**How to complete this task**
From the entries below, retype only the lines from the one with "(mkState w1 t1 tbl" through the one with "(JList items) ->", exactly as written.

**Record set**
(** * Trice: ID registry bookkeeping, line composer and cipher set-up

    A shallow embedding of the Go sources
      - internal/id/manageIDs.go   (preProcessing, postProcessing),
      - the emitter's line composer (TriceLineComposer.WriteString),
      - cmd/trice/handleArgs.go    (createCipher),
    together with the properties the specification states about them. *)

From Stdlib Require Import ZArith Ascii String List Lia Bool Sorted.
From stdpp Require Import base decidable countable gmap strings list pretty sorting.

Local Open Scope string_scope.
Local Open Scope Z_scope.
Local Open Scope list_scope.

(** ** Data model of package id *)

(** [type TriceID int]. *)
Abbreviation TriceID := Z (only parsing).

(** [TriceFmt] is the (macro type, format string) pair stored per ID. *)
Record TriceFmt := mkTriceFmt { Type_ : string; Strg : string }.

#[global] Instance TriceFmt_eq_dec : EqDecision TriceFmt.
Proof. solve_decision. Defined.

#[global] Instance TriceFmt_countable : Countable TriceFmt.
Proof.
  apply (inj_countable' (fun f => (Type_ f, Strg f))
                        (fun p => mkTriceFmt p.1 p.2)).
  by intros [].
Defined.

(** [TriceLI] is the location information of a call site. *)
Record TriceLI := mkTriceLI { File : string; Line : Z }.

(** [TriceIDLookUp] is the ID to format map (til.json),
    [TriceIDLookUpLI] the ID to location map (li.json) and
    [triceFmtLookUp] the reversed format to IDs map. *)
Abbreviation TriceIDLookUp := (gmap Z TriceFmt) (only parsing).
Abbreviation TriceIDLookUpLI := (gmap Z TriceLI) (only parsing).
Abbreviation triceFmtLookUp := (gmap TriceFmt (list Z)) (only parsing).

(** [idData] holds the Id specific data. *)
Record idData := mkIdData {
  idToTrice  : gmap Z TriceFmt;
  triceToId  : gmap TriceFmt (list Z);
  idToLocRef : gmap Z TriceLI;
  idToLocNew : gmap Z TriceLI;
  idCount    : Z;
  IDSpace    : list Z
}.

(** The io.Writer [w] receives whole lines; it is kept as the list of the
    lines written so far, oldest first. *)
Definition Writer := list string.

Definition Fprintln (w : Writer) (line : string) : Writer := w ++ [line].

(** Table entries are compared by their ID. *)
Definition entry_le (a b : Z * TriceFmt) : Prop := a.1 ≤ b.1.

#[global] Instance entry_le_dec : RelDecision entry_le.
Proof. intros a b. unfold entry_le. apply _. Defined.

(** Modelled from the spec: [TriceIDLookUp.reverseS] is not part of the
    sources at hand.  The specification describes it as inverting the format
    table into a map from format to an ordered ID list; the IDs are taken in
    ascending order here. *)
Definition reverseS (m : gmap Z TriceFmt) : gmap TriceFmt (list Z) :=
  foldr (fun (e : Z * TriceFmt) (r : gmap TriceFmt (list Z)) =>
           <[e.2 := e.1 :: default [] (r !! e.2)]> r)
        ∅
        (merge_sort entry_le (map_to_list m)).

Section Registry.

(** Package level settings: the ID range and the command line switches. *)
Variables Min Max : Z.
Variables FnJSON LIFnJSON : string.
Variables DryRun Verbose : bool.
(** What the catalog fetch leaves: the table is the old one with the
    linked names added by find-or-create, in the order of the rows. *)
Lemma fetch_pypi_package_list_table r w rows (s : state world) :
  endpoint (SessionGet index_url) (net s) = (Gives (Response r), w) ->
  status_code r = 200 ->
  catalog_rows (content r) = Some rows ->
  exists t,
    fetch_pypi_package_list endpoint catalog_rows s =
    (Returns tt,
     mkState w (trace s ++ t) (npm_table s)
       (fold_left (add_name PyPIPackage) (linked_names rows) (pypi_table s)))
    /\ calls_of t = [SessionGet index_url]
    /\ last t (Call (SessionGet index_url)) =
       Info (MsgDoneList (Z.of_nat (List.length (linked_names rows)))).
Proof.
  intros Hep H200 Hrows.
  unfold fetch_pypi_package_list.
  change (SessionGet "https://pypi.python.org/pypi?%3Aaction=index")
    with (SessionGet index_url).
  rewrite (bind_returns world _ _ _ _ _
             (make_request_accepted world endpoint _ s (Response r) w Hep
                ltac:(unfold accepted; simpl; now apply Z.eqb_eq))).
  unfold bind at 1. unfold lift at 1. cbn [py_content]. rewrite Hrows.
  rewrite bind_logging_info, advanced_advanced.
  match goal with
  | |- context [for_fold _ rows 0 ?b] => set (body := b)
  end.
  assert (Hloop : forall rs n w1 t1 tbl,
            exists t2,
              for_fold world rs n body
                (mkState w1 t1 (npm_table s) tbl) =
              (Returns (n + Z.of_nat (List.length (linked_names rs))),
               mkState w1 (t1 ++ t2) (npm_table s)
                 (fold_left (add_name PyPIPackage) (linked_names rs) tbl)) /\
              calls_of t2 = []).
  { induction rs as [| row rs IH]; intros n w1 t1 tbl.
    - exists []. cbn. now rewrite app_nil_r, Z.add_0_r.
    - cbn [for_fold].
      destruct row as [text |].
      + assert (Hrow : exists t2,
                  body (Some text) n (mkState w1 t1 (npm_table s) tbl) =
                  (Returns (n + 1),
                   mkState w1 (t1 ++ t2) (npm_table s)
                     (add_name PyPIPackage tbl (replace nbsp " " text))) /\
                  calls_of t2 = []).
        { unfold body. unfold bind at 1. unfold get_or_create at 1.
          cbn [table_of pypi_table with_table net trace npm_table].
          unfold add_name.
          destruct (find_or_create _ _ tbl) as [[q created] tbl'].
          cbn [snd]. unfold bind at 1.
          destruct ((n + 1) mod 10 =? 0).
          - exists [Info (MsgPackagesFetched (n + 1))]. split; reflexivity.
          - exists []. cbn. now rewrite app_nil_r. }
        destruct Hrow as (t2 & Hrow & Hc2).
        rewrite (bind_returns world _ _ _ _ _ Hrow).
        destruct (IH (n + 1) w1 (t1 ++ t2)
                    (add_name PyPIPackage tbl (replace nbsp " " text)))
          as (t3 & Hrun & Hc3).
        exists (t2 ++ t3). rewrite Hrun, app_assoc.
        cbn [linked_names flat_map app List.length fold_left].
        fold (linked_names rs).
        rewrite calls_of_app, Hc2, Hc3.
        split; [| reflexivity].
        replace (n + Z.of_nat (S (List.length (linked_names rs))))
          with (n + 1 + Z.of_nat (List.length (linked_names rs))) by lia.
        reflexivity.
      + unfold body at 1. rewrite bind_ret.
        destruct (IH n w1 t1 tbl) as (t3 & Hrun & Hc3).
        exists t3. now rewrite Hrun. }
  unfold advanced at 1. cbn [net trace npm_table pypi_table].
  destruct (Hloop rows 0 w
              (trace s ++ [Call (SessionGet index_url)] ++
               [Info (MsgPyPICount (Z.of_nat (List.length rows) - 1))])
              (pypi_table s))
    as (t2 & Hrun & Hc2).
  rewrite (bind_returns world _ _ _ _ _ Hrun).
  unfold logging_info, emit. cbn [net trace npm_table pypi_table].
  exists (([Call (SessionGet index_url)] ++
           [Info (MsgPyPICount (Z.of_nat (List.length rows) - 1))] ++ t2)
          ++ [Info (MsgDoneList
                      (0 + Z.of_nat (List.length (linked_names rows))))]).
  split; [| split].
  - rewrite <- !app_assoc. reflexivity.
  - rewrite !calls_of_app, Hc2. reflexivity.
  - apply last_last.
Qed.

(** X20: a catalog page with status 200 and a table: after the fetch
    every linked row's name, its non-breaking spaces made spaces, is in
    the table; the records that were there are still there, unchanged
    and in front; a record that was not there has no non-breaking space
    in its name; names that were unique stay unique; the other table
    is as it was and the network was asked once. *)
Theorem fetch_pypi_package_list_fills_table r w rows (s : state world) :
  endpoint (SessionGet index_url) (net s) = (Gives (Response r), w) ->
  status_code r = 200 ->
  catalog_rows (content r) = Some rows ->
  exists s',
    fetch_pypi_package_list endpoint catalog_rows s = (Returns tt, s') /\
    (forall text, In (Some text) rows ->
       find_by_name (replace nbsp " " text) (pypi_table s') <> None) /\
    (exists added, pypi_table s' = pypi_table s ++ added) /\
    (forall q, In q (pypi_table s') ->
       In q (pypi_table s) \/ has_char nbsp (name q) = false) /\
    (NoDup (map name (pypi_table s)) -> NoDup (map name (pypi_table s'))) /\
    npm_table s' = npm_table s /\
    calls_of (trace s') = calls_of (trace s) ++ [SessionGet index_url].
Proof.
  intros Hep H200 Hrows.
  destruct (fetch_pypi_package_list_table r w rows s Hep H200 Hrows)
    as (t & Hrun & Hcalls & _).
  eexists. split; [exact Hrun |].
  cbn [pypi_table npm_table trace].
  split_all.
  - intros text Hin. apply add_names_find.
    unfold linked_names. apply in_flat_map.
    exists (Some text). split; [exact Hin | now left].
  - apply add_names_extend.
  - intros q Hq. apply add_names_members in Hq as [Hq | [Hq _]];
      [now left | right].
    now apply (linked_names_clean rows).
  - apply add_names_NoDup.
  - reflexivity.
  - now rewrite calls_of_app, Hcalls.
Qed.

(** X21: the catalog fetch run a second time over the same rows adds
    nothing: the table is as the first run left it. *)
Theorem fetch_pypi_package_list_again_adds_nothing
    r1 w1 r2 w2 rows (s s1 : state world) :
  endpoint (SessionGet index_url) (net s) = (Gives (Response r1), w1) ->
  status_code r1 = 200 ->
  catalog_rows (content r1) = Some rows ->
  fetch_pypi_package_list endpoint catalog_rows s = (Returns tt, s1) ->
  endpoint (SessionGet index_url) (net s1) = (Gives (Response r2), w2) ->
  status_code r2 = 200 ->
  catalog_rows (content r2) = Some rows ->
  exists s2,
    fetch_pypi_package_list endpoint catalog_rows s1 = (Returns tt, s2) /\
    pypi_table s2 = pypi_table s1 /\
    npm_table s2 = npm_table s1.
Proof.
  intros Hep1 H1 Hrows1 Hrun1 Hep2 H2 Hrows2.
  destruct (fetch_pypi_package_list_table r1 w1 rows s Hep1 H1 Hrows1)
    as (t1 & Hrun1' & _).
  rewrite Hrun1 in Hrun1'. injection Hrun1' as ->.
  destruct (fetch_pypi_package_list_table r2 w2 rows _ Hep2 H2 Hrows2)
    as (t2 & Hrun2 & _).
  eexists. split; [exact Hrun2 |].
  cbn [pypi_table npm_table]. split; [| reflexivity].
  apply add_names_again. intros n Hn. now apply add_names_find.
Qed.

End CatalogMore.

Section NpmListMore.

Variable world : Type.
Variable endpoint : request -> world -> reply * world.

(** The loop of [fetch_npm_package_list] over entries that each have a
    string under [id]. *)
Lemma npm_rows_loop items : forall names w1 t1 tbl pypi,
  Forall2 (fun item n => getitem item "id" = Returns (JStr n)) items names ->
  for_each world items
    (fun p =>
       bind world (lift world (getitem p "id"))
         (fun id =>
            bind world (name_key world id)
              (fun key =>
                 bind world
                   (get_or_create NPMPackage (name_only key))
                   (fun _ => ret tt))))
    (mkState w1 t1 tbl pypi) =
  (Returns tt,
   mkState w1 t1 (fold_left (add_name NPMPackage) names tbl) pypi).
Proof.
  induction items as [| item items IH]; intros names w1 t1 tbl pypi Hall.
  - inversion Hall. reflexivity.
  - inversion Hall as [| ? n ? names' Hid Hrest]; subst.
    cbn [for_each fold_left].
    unfold bind at 1. unfold bind at 1. unfold lift at 1. rewrite Hid.
    unfold bind at 1. unfold name_key at 1, ret at 1.
    unfold bind at 1. unfold get_or_create at 1.
    cbn [table_of npm_table with_table net trace pypi_table].
    unfold add_name.
    destruct (find_or_create NPMPackage (name_only n) tbl)
      as [[q created] tbl'].
    cbn [snd]. unfold ret at 1.
    apply IH. exact Hrest.
Qed.

(** X22: a registry listing with status 200 whose rows each carry a
    string [id]: after the fetch every id names a record; the records
    that were there stay in front, unchanged; unique names stay
    unique; a second listing of the same ids would add nothing. *)
Theorem fetch_npm_package_list_fills_table
    r w body items names (s : state world) :
  endpoint (SessionGet registry_url) (net s) = (Gives (Response r), w) ->
  status_code r = 200 ->
  json_body r = Some body ->
  getitem body "rows" = Returns (JList items) ->
  Forall2 (fun item n => getitem item "id" = Returns (JStr n)) items names ->
  exists tbl,
    fetch_npm_package_list endpoint s =
      (Returns tt,
       mkState w (trace s ++ [Call (SessionGet registry_url)]) tbl
         (pypi_table s)) /\
    (forall n, In n names -> find_by_name n tbl <> None) /\
    (exists added, tbl = npm_table s ++ added) /\
    (NoDup (map name (npm_table s)) -> NoDup (map name tbl)) /\
    fold_left (add_name NPMPackage) names tbl = tbl.
Proof.
  intros Hep H200 Hbody Hrows Hids.
  exists (fold_left (add_name NPMPackage) names (npm_table s)).
  split_all.
  - unfold fetch_npm_package_list.
    change (SessionGet "https://skimdb.npmjs.com/registry/_all_docs")
      with (SessionGet registry_url).
    rewrite (bind_returns world _ _ _ _ _
               (make_request_accepted world endpoint _ s (Response r) w Hep
                  ltac:(unfold accepted; simpl; now apply Z.eqb_eq))).
    cbn [is_None negb].
    unfold bind at 1. unfold lift at 1. cbn [py_json]. rewrite Hbody.
    unfold bind at 1. unfold lift at 1. rewrite Hrows.
    unfold bind at 1. unfold lift at 1. cbn [json_iter].
    unfold advanced.
    apply (npm_rows_loop items names); exact Hids.
  - intros n Hn. now apply add_names_find.
  - apply add_names_extend.
  - apply add_names_NoDup.
  - apply add_names_again. intros n Hn. now apply add_names_find.
Qed.

(** X23: the registry listing is not guarded against a body that is
    no JSON or has no [rows]: [ValueError] or the lookup's exception
    leaves the fetch, and no record is created. *)
Theorem fetch_npm_package_list_raises_on_bad_body r w e (s : state world) :
  endpoint (SessionGet registry_url) (net s) = (Gives (Response r), w) ->
  status_code r = 200 ->
  match json_body r with
  | None => e = ValueError
  | Some body => getitem body "rows" = Raises e
  end ->
  fetch_npm_package_list endpoint s =
  (Raises e, advanced w [Call (SessionGet registry_url)] s).
Proof.
  intros Hep H200 Hbad.
  unfold fetch_npm_package_list.
  change (SessionGet "https://skimdb.npmjs.com/registry/_all_docs")
    with (SessionGet registry_url).
  rewrite (bind_returns world _ _ _ _ _
             (make_request_accepted world endpoint _ s (Response r) w Hep
                ltac:(unfold accepted; simpl; now apply Z.eqb_eq))).
  cbn [is_None negb].
  unfold bind at 1. unfold lift at 1. cbn [py_json].
  destruct (json_body r) as [body |]; [| now subst].
  unfold bind at 1. unfold lift at 1. now rewrite Hbad.
Qed.

(** X24: a first page without items ends the paginated name fetch at
    once, whatever the target count: one request, no record, and no
    lookup of the unbound model name. *)
Theorem fetch_packagenames_stops_at_empty_page
    fuel package_count w (s : state world) :
  endpoint (SearchGet "" "NPM" 0) (net s) = (Gives (Decoded (JList [])), w) ->
  fetch_packagenames_from_libraryio endpoint (S fuel) package_count s =
  (Returns tt,
   advanced w [Info (MsgFetchingPage 0); Call (SearchGet "" "NPM" 0)] s).
Proof.
  intros Hep.
  unfold fetch_packagenames_from_libraryio. cbn [fetch_packagenames_loop].
  rewrite bind_logging_info.
  rewrite (bind_returns world _ _ _ _ _
             (make_request_accepted world endpoint (SearchGet "" "NPM" 0)
                (advanced (net s) [Info (MsgFetchingPage 0)] s)
                (Decoded (JList [])) w Hep eq_refl)).
  cbn. unfold advanced. cbn. now rewrite <- app_assoc.
Qed.

End NpmListMore.

(** The fetcher properties on scripted networks. *)

Lemma fetch_github_readmes_passes_over_unhosted_witness :
  fetch_github_readmes play [unhosted_package; unhosted_package]
    (start [] [unhosted_package] []) =
  (Returns tt,
   mkState []
     [Info (MsgNotFetchingReadme "elsewhere");
      Info (MsgNotFetchingReadme "elsewhere")]
     [unhosted_package] []).
Proof.
  apply (fetch_github_readmes_passes_over_unhosted script play
           [unhosted_package; unhosted_package]
           (start [] [unhosted_package] [])).
  repeat constructor.
Defined.

Lemma fetch_github_readmes_goes_on_after_no_result_witness :
  fetch_github_readmes play [hosted_package; unhosted_package]
    (start [Throws HttpNotFoundError] [hosted_package] []) =
  fetch_github_readmes play [unhosted_package]
    (mkState []
       [Info (MsgFetchingReadme "bar"); Call (ReadmeGet "foo" "bar");
        Warn (MsgError "Not Found" (ReadmeGet "foo" "bar"))]
       [hosted_package] []).
Proof.
  apply (fetch_github_readmes_goes_on_after_no_result script play
           hosted_package [unhosted_package] "foo" "bar"
           (start [Throws HttpNotFoundError] [hosted_package] [])).
  - reflexivity.
  - reflexivity.
Defined.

**Result of the exercise**
    (mkState w1 t1 tbl pypi) =
  (Returns tt,
   mkState w1 t1 (fold_left (add_name NPMPackage) names tbl) pypi).
Proof.
  induction items as [| item items IH]; intros names w1 t1 tbl pypi Hall.
  - inversion Hall. reflexivity.
  - inversion Hall as [| ? n ? names' Hid Hrest]; subst.
    cbn [for_each fold_left].
    unfold bind at 1. unfold bind at 1. unfold lift at 1. rewrite Hid.
    unfold bind at 1. unfold name_key at 1, ret at 1.
    unfold bind at 1. unfold get_or_create at 1.
    cbn [table_of npm_table with_table net trace pypi_table].
    unfold add_name.
    destruct (find_or_create NPMPackage (name_only n) tbl)
      as [[q created] tbl'].
    cbn [snd]. unfold ret at 1.
    apply IH. exact Hrest.
Qed.

(** X22: a registry listing with status 200 whose rows each carry a
    string [id]: after the fetch every id names a record; the records
    that were there stay in front, unchanged; unique names stay
    unique; a second listing of the same ids would add nothing. *)
Theorem fetch_npm_package_list_fills_table
    r w body items names (s : state world) :
  endpoint (SessionGet registry_url) (net s) = (Gives (Response r), w) ->
  status_code r = 200 ->
  json_body r = Some body ->
  getitem body "rows" = Returns (JList items) ->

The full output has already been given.